• _Task requirements_:
Take every line of the material below that includes the string "rewrite" and copy it out.

• _Given data_:
^^^^^^^^
Lemma enqueued_prefix f t obj id : queue f `prefix_of` queue (enqueued f t obj id).
Proof. simpl. destruct (items f !! id); [done|]. by exists [id]. Qed.

Lemma set_populated_core f : fifo_core f → fifo_core (set_populated f).
Proof. by intros []; split. Qed.

(** ** The operations over a store *)

Implicit Types (σ : gmap string (dobj Obj)) (kl : KeyListerGetter Obj).

(** What a store promises to the queue it is the known objects of. *)
Record known_ok σ kl : Prop := {
  ko_nodup : NoDup (kl_ListKeys kl);
  ko_keys k : k ∈ kl_ListKeys kl ↔ is_Some (σ !! k);
  ko_get k : kl_GetByKey kl k = Some (σ !! k);
}.

Definition store_keyed σ : Prop := ∀ k x, σ !! k = Some x → KeyOf_obj x = Some k ∧ is_live x = true.

Record pipe_core f σ : Prop := {
  pc_core : fifo_core f;
  pc_ipc : 0 ≤ initialPopulationCount f ≤ Z.of_nat (length (queue f));
  pc_deltas k ds : items f !! k = Some ds → deltas_ok (σ !! k) ds;
}.

Lemma enqueued_pipe f σ t obj id :
  pipe_core f σ → delta_keyed id (mkDelta t obj) → (t = Deleted → items f !! id = None → is_Some (σ !! id)) →
  (t = Sync → pending_view f σ id = Some obj) →
  pipe_core (enqueued f t obj id) σ.
Proof.
  intros [Hc Hi Hd] Hid Hdel Hsync. split; [by apply enqueued_core|by apply enqueued_ipc|].
  simpl. intros k ds [[<- <-]|[_ Hk]]%lookup_insert_Some; [|by apply Hd].
  unfold pending_view in Hsync. destruct (items f !! id) as [ds|] eqn:Hit.
  - apply deltas_ok_push; [by apply Hd| |done]. intros _ Hnil. by destruct (fi_deltas _ Hc id ds Hit).
  - apply deltas_ok_push; [done|naive_solver|done].
Qed.

(** What the list of a [Replace] says of a key: its last object. *)
Definition list_view (l : list (dobj Obj)) o (k : string) : option (dobj Obj) :=
  foldl (λ o obj, if decide (KeyOf_obj obj = Some k) then Some obj else o) o l.

Definition keyed_list (l : list (dobj Obj)) : Prop := ∀ obj, obj ∈ l → is_Some (KeyOf_obj obj) ∧ is_live obj = true.

Definition list_keys (l : list (dobj Obj)) : gset string := list_to_set (omap KeyOf_obj l).

Lemma replace_list_spec t l : ∀ keys f σ,
  t ≠ Deleted → t ≠ Sync → keyed_list l → pipe_core f σ →
  ∃ f', replace_list keyFunc t l keys f = (f', list_keys l ∪ keys, true) ∧ pipe_core f' σ ∧
    populated f' = populated f ∧ initialPopulationCount f' = initialPopulationCount f ∧ closed f' = closed f ∧
    dom (items f') = dom (items f) ∪ list_keys l ∧ queue f `prefix_of` queue f' ∧
    ∀ k, pending_view f' σ k = list_view l (pending_view f σ k) k.
Proof.
  induction l as [|obj l IH]; intros keys f σ Ht Hts Hl Hp; simpl.
  { exists f. unfold list_keys. simpl. split_and!; try done; [do 2 f_equal; set_solver|set_solver]. }
  destruct (Hl obj ltac:(by left)) as [[id Hid] Hlive]. rewrite Hid. rewrite (queueAction_enqueued f t obj id Hid).
  destruct (IH ({[id]} ∪ keys) (enqueued f t obj id) σ) as (f' & -> & Hp' & H1 & H2 & H3 & H4 & H5 & H6); [done|done| | |].
  { intros x Hx. apply Hl. by right. }
  { apply enqueued_pipe; try done. split; [done|by right]. }
  exists f'. assert (list_keys (obj :: l) = {[id]} ∪ list_keys l) as Hkeys by (unfold list_keys; simpl; by rewrite Hid).
  split_and!; try done.
  - do 2 f_equal. rewrite Hkeys. set_solver.
  - rewrite H4, Hkeys. simpl. rewrite dom_insert_L. set_solver.
  - etrans; [apply enqueued_prefix|done].
  - intros k. rewrite H6, enqueued_view. unfold list_view. simpl. f_equal. destruct (decide (k = id)) as [->|].
    + rewrite (decide_True (P := Some id = Some id)) by done. unfold apply_delta. by rewrite decide_False.
    + by rewrite decide_False by naive_solver.
Qed.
^^^^^^^^
• _Response box_:
  destruct (Hl obj ltac:(by left)) as [[id Hid] Hlive]. rewrite Hid. rewrite (queueAction_enqueued f t obj id Hid).
  exists f'. assert (list_keys (obj :: l) = {[id]} ∪ list_keys l) as Hkeys by (unfold list_keys; simpl; by rewrite Hid).
  - do 2 f_equal. rewrite Hkeys. set_solver.
  - rewrite H4, Hkeys. simpl. rewrite dom_insert_L. set_solver.
  - intros k. rewrite H6, enqueued_view. unfold list_view. simpl. f_equal. destruct (decide (k = id)) as [->|].
    + rewrite (decide_True (P := Some id = Some id)) by done. unfold apply_delta. by rewrite decide_False.
    + by rewrite decide_False by naive_solver.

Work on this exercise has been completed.